_Assignment_. Starting at the top of the entries, restate word for word each line up to and including the one with "[coalesced]), the loop".

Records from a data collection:
----------

(* ===== verification/BuddyCore.v ===== *)
(** * Buddy allocator: allocation and release over the invariant

    The observations a client makes of an allocator ([free_in], [allocated],
    [coalesced]), the loop invariants of [alloc] and [free], and the two
    operations' full specifications, from which the properties follow. *)

From S2P Require Import Prelude FrameTypes Layout Buddy BuddyInv BuddyGeom BuddyWf BuddySteps.

(* ------------------------------------------------------------------------- *)
(** ** Observations *)

(** Frame [f] lies in a free block. *)
Definition free_in (a : BuddyAllocator) (f : Z) : Prop :=
  exists p k, meta a p = Some (Free, k) /\ in_block p k f.

(** The order of the allocated block headed by [p]. *)
Definition allocated (a : BuddyAllocator) (p : Z) : option Z :=
  match meta a p with Some (Allocated, o) => Some o | _ => None end.

(** [p] heads a free block of order [k] other than the one in hand. *)
Definition free_at (a : BuddyAllocator) (cur : option Z) (p k : Z) : Prop :=
  meta a p = Some (Free, k) /\ Some p <> cur.

Definition coalesced_but (a : BuddyAllocator) (cur : option Z) : Prop :=
  forall p k, k + 1 < MAX_ORDER -> free_at a cur p k -> ~ free_at a cur (Z.lxor p (2 ^ k)) k.

(** No two buddies are free at once: every free block is as large as it can be. *)
Definition coalesced (a : BuddyAllocator) : Prop :=
  forall p k, k + 1 < MAX_ORDER -> meta a p = Some (Free, k) ->
    meta a (Z.lxor p (2 ^ k)) <> Some (Free, k).

Lemma coalesced_None a : coalesced_but a None <-> coalesced a.
Proof.
  unfold coalesced_but, coalesced, free_at. split.
  - intros H p k Hk Hp Hb. apply (H p k Hk); by split.
  - intros H p k Hk [Hp _] [Hb _]. exact (H p k Hk Hp Hb).
Qed.

Lemma free_in_frame a fl hd f : inv a fl hd None -> free_in a f <-> free_frame fl f.
Proof.
  intros I. split.
  - intros (p & k & Hm & Hf). exists k, p. pose proof (inv_free _ _ _ _ I p k ltac:(done) Hm).
    split; [|done]. assert (hd p = Some k) as Hp.
    { rewrite (inv_hd _ _ _ _ I) by done. by rewrite Hm. }
    by destruct (inv_block I _ _ Hp).
  - intros (k & p & Hk & Hp & Hf). exists p, k. split; [|done]. by apply (inv_member I k p).
Qed.

Lemma allocated_None a p m : meta a p = m -> head_of m = None -> allocated a p = None.
Proof. unfold allocated. intros ->. by destruct m as [[[] ?]|]. Qed.
Lemma allocated_free a p k : meta a p = Some (Free, k) -> allocated a p = None.
Proof. unfold allocated. by intros ->. Qed.
Lemma allocated_heads a p o : allocated a p = Some o -> heads a p = Some o.
Proof. unfold allocated, heads, head_of. by destruct (meta a p) as [[[] ?]|]. Qed.
Lemma allocated_eq a a' p : meta a' p = meta a p -> allocated a' p = allocated a p.
Proof. unfold allocated. by intros ->. Qed.

(** Heads given by the descriptors once nothing is in hand. *)
Lemma inv_heads a fl hd : inv a fl hd None -> inv a fl (heads a) None.
Proof.
  intros I. eapply inv_ext; [|exact I]. intros p. symmetry. by apply (inv_hd _ _ _ _ I).
Qed.

Section core.
Context {P : Profile}.
Implicit Types (a : BuddyAllocator) (fl : Z -> list Z) (hd : Z -> option Z).

(* ----------------------------------------------------------------------- *)
(** ** Finding a list *)

Lemma find_order_ok a fl ks :
  lists a fl -> (forall k, k ∈ ks -> 0 <= k < MAX_ORDER) ->
  (exists k p l, find_order a ks = Ok (Some k) /\ k ∈ ks /\ fl k = p :: l) \/
  (find_order a ks = Ok None /\ forall k, k ∈ ks -> fl k = []).
Proof.
  intros HL. induction ks as [|k ks IH]; intros Hks; cbn [find_order].
  - right. split; [done|]. set_solver.
  - destruct (HL k) as (Hfa & _); [apply Hks; set_solver|].
    rewrite (idx_ok _ _ _ Hfa). cbn [obind]. destruct (fl k) as [|p l] eqn:E; cbn [hd_or].
    + destruct IH as [(j & p & l & -> & ? & ?)|[-> Hn]]; [set_solver|left|right].
      * exists j, p, l. split_and!; [done|set_solver|done].
      * split; [done|]. intros j [->|?]%elem_of_cons; auto.
    + left. exists k, p, l. split_and!; [done|set_solver|done].
Qed.

(* ----------------------------------------------------------------------- *)
(** ** The split loop *)

(** Invariant of the split loop on block [b], popped with order [k0] from the
    lists [fl0] of [a0]. *)
Record splitting (a0 : BuddyAllocator) fl0 (b k0 o : Z) (s : Z * BuddyAllocator) : Prop := {
  sp_order : 0 <= o <= s.1 /\ s.1 <= k0;
  sp_shape : same_shape a0 s.2;
  sp_alloc : forall x, x <> b -> allocated s.2 x = allocated a0 x;
  sp_co : coalesced_but a0 (Some b) -> coalesced_but s.2 (Some b);
  sp_inv : exists fl hd, inv s.2 fl hd (Some b) /\ hd b = Some s.1 /\
    mass fl + 2 ^ s.1 = mass fl0 + 2 ^ k0 /\
    forall f, free_frame fl f \/ in_block b s.1 f <-> free_frame fl0 f \/ in_block b k0 f;
}.

Lemma split_turn a0 fl0 b k0 o s :
  splitting a0 fl0 b k0 o s -> o < s.1 ->
  exists s', alloc_split_step b s = Ok s' /\ splitting a0 fl0 b k0 o s' /\ s'.1 = s.1 - 1.
Proof.
  destruct s as [k a]. intros [[Ho1 Ho2] Hsh Hal Hco (fl & hd & I & Hb & Hm & Hf)] Hlt.
  cbn [fst snd] in *.
  assert (0 <= k - 1) as Hk by lia. replace k with (k - 1 + 1) in Hb by lia.
  destruct (inv_split a fl hd b (k - 1) I Hk Hb) as (a' & E & I' & Hs & Hmu & Hx).
  pose proof (inv_block I _ _ Hb) as (Hko & Hb0 & Hdiv & _). pose proof (pow2_pos (k - 1) Hk) as Hpos.
  destruct (geometry_split _ _ _ _ (inv_geo _ _ _ _ I) Hk Hb) as (Hnone & _).
  replace (k - 1 + 1) with k in E by lia. exists (k - 1, a'). split_and!; [done| |done].
  assert (0 <= k - 1 < MAX_ORDER) as Hkr by lia.
  constructor; cbn [fst snd].
  - lia.
  - eauto with buddy.
  - intros x Hxb. destruct (decide (x = b + 2 ^ (k - 1))) as [->|Hne].
    + rewrite (allocated_free _ _ _ Hmu). rewrite <- Hal by done. symmetry.
      eapply allocated_None; [done|]. rewrite <- (inv_hd _ _ _ _ I) by congruence. done.
    + rewrite <- Hal by done. by apply allocated_eq, Hx.
  - intros Hc0 p j Hj [Hp Hpb] [Hq Hqb]. specialize (Hco Hc0).
    assert (Z.lxor (b + 2 ^ (k - 1)) (2 ^ (k - 1)) = b) as Hbuddy.
    { destruct (buddy_xor b (k - 1) Hk Hb0) as (m & _ & [[_ H]|[H _]]).
      - eapply Z.divide_trans; [|exact Hdiv]. rewrite pow2_succ by done. apply Z.divide_factor_r.
      - rewrite <- H. apply buddy_xor_involutive; lia.
      - exfalso. rewrite pow2_succ in Hdiv, H by done. destruct Hdiv as [n Hn].
        assert ((2 * (n - m) - 1) * 2 ^ (k - 1) = 0) as [?|?]%Z.mul_eq_0 by lia; lia. }
    destruct (decide (p = b + 2 ^ (k - 1))) as [->|Hpn].
    + assert (j = k - 1) as -> by congruence. by rewrite Hbuddy in Hqb.
    + destruct (decide (Z.lxor p (2 ^ j) = b + 2 ^ (k - 1))) as [Heq|Hqn].
      * assert (j = k - 1) as -> by congruence. apply Hpb. f_equal.
        rewrite <- Hbuddy, <- Heq. rewrite Z.lxor_assoc, Z.lxor_nilpotent. by rewrite Z.lxor_0_r.
      * apply (Hco p j Hj); split; try done; by rewrite <- Hx.
  - eexists _, _. split_and!; [exact I'| | |].
    + rewrite fn_lookup_insert_ne by lia. by rewrite fn_lookup_insert.
    + rewrite mass_cons by done. rewrite <- Hm. pose proof (pow2_succ (k - 1) Hk) as Hp2.
      replace (k - 1 + 1) with k in Hp2 by lia. lia.
    + intros f. rewrite <- Hf, free_frame_cons by done.
      pose proof (in_block_halves b (k - 1) f Hk) as Hh. replace (k - 1 + 1) with k in Hh by lia.
      tauto.
Qed.

Lemma split_loop a0 fl0 b k0 o s fuel :
  splitting a0 fl0 b k0 o s -> k0 <= Z.of_nat fuel ->
  exists a', while fuel (fun s => o <? s.1) (alloc_split_step b) s = Ok (o, a') /\
    splitting a0 fl0 b k0 o (o, a').
Proof.
  intros Hs Hf.
  destruct (while_rule (splitting a0 fl0 b k0 o) fst (fun s => o <? s.1) (alloc_split_step b))
    with (fuel := fuel) (s := s) as ([k a'] & E & Hs' & Hc); [|done|destruct Hs; lia|].
  - intros s1 H1 Hlt%Z.ltb_lt. destruct (split_turn _ _ _ _ _ _ H1 Hlt) as (s2 & ? & H2 & Hk).
    exists s2. split_and!; [done..| |lia]. destruct H2; lia.
  - apply Z.ltb_ge in Hc. pose proof (sp_order _ _ _ _ _ _ Hs') as Ho. cbn [fst] in *.
    assert (k = o) as -> by lia. eauto.
Qed.

(* ----------------------------------------------------------------------- *)
(** ** [alloc] *)

(** What handing out block [p] of order [o] does. *)
Record handed_out (a a' : BuddyAllocator) (p o : Z) : Prop := {
  ho_wf : wf a';
  ho_block : block_ok (nr_frames a) p o;
  ho_free : forall f, in_block p o f -> free_in a f;
  ho_rest : forall f, free_in a' f <-> free_in a f /\ ~ in_block p o f;
  ho_alloc : forall x, allocated a' x = (<[p := Some o]> (allocated a)) x;
  ho_fresh : allocated a p = None;
  ho_count : free_frames a' = free_frames a - 2 ^ o;
  ho_base : dram_base a' = dram_base a;
  ho_nr : nr_frames a' = nr_frames a;
  ho_len : lenz (pages a') = lenz (pages a);
  ho_co : coalesced a -> coalesced a';
}.

Lemma order_candidates o k : 0 <= o -> k ∈ seqZ o (MAX_ORDER - o) <-> o <= k < MAX_ORDER.
Proof. intros. rewrite elem_of_seqZ. unfold MAX_ORDER. lia. Qed.

Lemma wf_with_free_frames a fl : wf_with a fl -> 0 <= free_frames a <= nr_frames a.
Proof.
  intros [I ->]. pose proof (inv_mass_le I). pose proof (mass_nonneg fl). lia.
Qed.

Lemma alloc_none a fl o :
  wf_with a fl -> 0 <= o -> (forall k, o <= k < MAX_ORDER -> fl k = []) ->
  BuddyAllocator_alloc a o = Ok (None, a).
Proof.
  intros [I _] Ho Hn. unfold BuddyAllocator_alloc.
  destruct (find_order_ok a fl (seqZ o (MAX_ORDER - o)) (inv_lists _ _ _ _ I))
    as [(k & p & l & _ & Hk & E)|[-> _]]; [| |done].
  - intros k Hk%order_candidates; lia.
  - apply order_candidates in Hk; [|done]. by rewrite Hn in E.
Qed.

(** Block [p] of order [o] taken from the free lists [fl] of [a], in hand in [a2]. *)
Record cut_out (a a2 : BuddyAllocator) (fl : Z -> list Z) (p o : Z) : Prop := {
  cu_shape : same_shape a a2;
  cu_block : block_ok (nr_frames a) p o;
  cu_alloc : forall x, x <> p -> allocated a2 x = allocated a x;
  cu_fresh : allocated a p = None;
  cu_co : coalesced a -> coalesced_but a2 (Some p);
  cu_inv : exists fl2 hd2, inv a2 fl2 hd2 (Some p) /\ hd2 p = Some o /\ mass fl2 + 2 ^ o = mass fl /\
    (forall f, free_frame fl f <-> free_frame fl2 f \/ in_block p o f) /\
    (forall f, free_frame fl2 f -> ~ in_block p o f);
}.

(** Popping a block and splitting it down cuts one out. *)
Lemma cut_ok a fl o k p l :
  wf_with a fl -> 0 <= o <= k -> k < MAX_ORDER -> fl k = p :: l ->
  exists a1 a2, pop_front a k = Ok (Some p, a1) /\
    while (Z.to_nat MAX_ORDER) (fun s => o <? s.1) (alloc_split_step p) (k, a1) = Ok (o, a2) /\ cut_out a a2 fl p o.
Proof.
  intros [I _] Hok Hk E. destruct (inv_pop a fl _ k p l I ltac:(lia) E) as (a1 & E1 & I1 & Hsm).
  destruct (inv_member I k p ltac:(lia) ltac:(rewrite E; set_solver)) as (Hpk & Hmp & _ & _).
  assert (splitting a1 (<[k := l]> fl) p k o (k, a1)) as Hsp.
  { constructor; cbn [fst snd]; [lia|done..|]. eexists _, _. split_and!; [exact I1|done..]. }
  destruct (split_loop _ _ _ _ _ _ (Z.to_nat MAX_ORDER) Hsp ltac:(unfold MAX_ORDER in *; lia))
    as (a2 & E2 & [_ Hsh Hal Hco (fl2 & hd2 & I2 & Hb2 & Hm2 & Hf2)]). cbn [fst snd] in *.
  assert (same_shape a a2) as Hsa by eauto with buddy.
  exists a1, a2. split_and!; [done..|]. constructor.
  - done.
  - rewrite <- (ss_nr _ _ Hsa). by eapply inv_block.
  - intros x Hx. rewrite <- (allocated_eq a a1 x) by apply Hsm. by rewrite Hal.
  - by eapply allocated_free.
  - intros Hc. apply Hco. intros q i Hi [Hq _] [Hb _]. rewrite (sm_meta _ _ Hsm) in Hq, Hb. exact (Hc q i Hi Hq Hb).
  - exists fl2, hd2. split_and!; [done..| | |].
    + pose proof (mass_delete fl k [] p l ltac:(lia) E) as Hmd. cbn [app] in Hmd. lia.
    + intros f. rewrite Hf2. by apply (free_frame_delete fl k [] p l f); [lia|].
    + intros f (i & q & Hi & Hq & Hfq) Hfp. destruct (inv_member I2 i q Hi Hq) as (Hq2 & _ & Hqp & _). apply Hqp. f_equal.
      by eapply (blocks_share_frame _ _ (inv_geo _ _ _ _ I2)).
Qed.

(** Marking it and counting it off hands it out. *)
Lemma hand_out_ok a fl a2 p o :
  wf_with a fl -> cut_out a a2 fl p o -> 0 <= o ->
  2 ^ o <= free_frames a2 <= RAW_NONE /\
  exists a3, page_mut (with_free_frames a2 (free_frames a2 - 2 ^ o)) p (fun q => PageInfo_mark_allocated q o) = Ok a3 /\
    handed_out a a3 p o.
Proof.
  intros W [Hsa Hblk Hal Hfr Hco (fl2 & hd2 & I2 & Hb2 & Hm2 & Hff & Hdisj)] Ho. pose proof W as [I Hmf].
  pose proof (wf_with_free_frames a fl W) as Hmass. pose proof (mass_nonneg fl2) as Hm0.
  pose proof (inv_nr _ _ _ _ I) as [Hnr _]. pose proof (ss_ff _ _ Hsa) as Hffeq. split; [lia|].
  destruct (inv_hand_out _ fl2 hd2 p o (inv_free_frames _ _ _ _ (free_frames a2 - 2 ^ o) I2) Hb2)
    as (a3 & E & I3 & Hs3 & Hm3 & Hx3).
  exists a3. split; [done|]. constructor.
  - exists fl2. split; [by eapply inv_heads|]. rewrite (ss_ff _ _ Hs3). cbn. lia.
  - done.
  - intros f Hf. rewrite (free_in_frame _ _ _ f I), Hff. by right.
  - intros f. rewrite (free_in_frame _ _ _ f I), (free_in_frame _ _ _ f I3), Hff. pose proof (Hdisj f). tauto.
  - intros x. destruct (decide (x = p)) as [->|Hxp].
    + rewrite fn_lookup_insert. unfold allocated. by rewrite Hm3.
    + rewrite fn_lookup_insert_ne by done. rewrite <- Hal by done. by apply allocated_eq, Hx3.
  - done.
  - rewrite (ss_ff _ _ Hs3). cbn. lia.
  - rewrite (ss_base _ _ Hs3). apply Hsa.
  - rewrite (ss_nr _ _ Hs3). apply Hsa.
  - rewrite (ss_len _ _ Hs3). apply Hsa.
  - intros Hc q i Hi Hq Hbq. apply (Hco Hc) with q i; [done|..].
    + assert (q <> p) by congruence. split; [|congruence]. rewrite <- Hq. symmetry. by apply Hx3.
    + assert (Z.lxor q (2 ^ i) <> p) by congruence. split; [|congruence].
      rewrite <- Hbq. symmetry. by apply Hx3.
Qed.

(** A free block of a sufficient order is enough. *)
Lemma alloc_some a fl o j :
  wf_with a fl -> 0 <= o <= j -> j < MAX_ORDER -> fl j <> [] ->
  exists p a', BuddyAllocator_alloc a o = Ok (Some p, a') /\ handed_out a a' p o.
Proof.
  intros W Hoj Hj Hne. pose proof W as [I _]. unfold BuddyAllocator_alloc.
  destruct (find_order_ok a fl (seqZ o (MAX_ORDER - o)) (inv_lists _ _ _ _ I))
    as [(k & p & l & -> & Hk & E)|[_ Hn]].
  { intros k Hk%order_candidates; lia. }
  2: { destruct Hne. apply Hn, order_candidates; lia. }
  apply order_candidates in Hk; [|lia]. cbn [obind]. rewrite as_u8_small by (unfold MAX_ORDER in *; lia).
  destruct (cut_ok a fl o k p l W ltac:(lia) ltac:(lia) E) as (a1 & a2 & -> & E2 & C). cbn [obind unwrap].
  rewrite E2. cbn [obind]. destruct (hand_out_ok a fl a2 p o W C ltac:(lia)) as (Hff & a3 & E3 & H).
  rewrite ushl_one_ok by (unfold MAX_ORDER in *; lia). cbn [obind].
  unfold FrameCount_sub_assign. rewrite usub_ok by (unfold RAW_NONE in *; lia). cbn [obind].
  rewrite E3. by exists p, a3.
Qed.

Lemma alloc_cases a o :
  wf a -> 0 <= o < MAX_ORDER ->
  (exists p a', BuddyAllocator_alloc a o = Ok (Some p, a') /\ handed_out a a' p o) \/
  (BuddyAllocator_alloc a o = Ok (None, a) /\
   forall p k, meta a p = Some (Free, k) -> k < o).
Proof.
  intros (fl & W) Ho. pose proof W as [I _].
  destruct (find_order_ok a fl (seqZ o (MAX_ORDER - o)) (inv_lists _ _ _ _ I))
    as [(k & p & l & _ & Hk & E)|[_ Hn]].
  - intros k Hk%order_candidates; lia.
  - left. apply order_candidates in Hk; [|lia].
    apply (alloc_some a fl o k W); [lia..|]. by rewrite E.
  - right. split.
    + apply (alloc_none a fl o W); [lia|]. intros k Hk. apply Hn, order_candidates; lia.
    + intros p k Hm. destruct (Z.lt_ge_cases k o) as [|Hk]; [done|exfalso].
      assert (block_ok (nr_frames a) p k) as (Hk' & _) by (eapply (inv_block I); unfold heads; by rewrite Hm).
      pose proof (inv_free _ _ _ _ I p k ltac:(done) Hm) as Hin.
      rewrite Hn in Hin; [set_solver|]. apply order_candidates; lia.
Qed.
End core.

----------

_Expected output_.
(* ===== verification/BuddyCore.v ===== *)
(** * Buddy allocator: allocation and release over the invariant

    The observations a client makes of an allocator ([free_in], [allocated],
    [coalesced]), the loop invariants of [alloc] and [free], and the two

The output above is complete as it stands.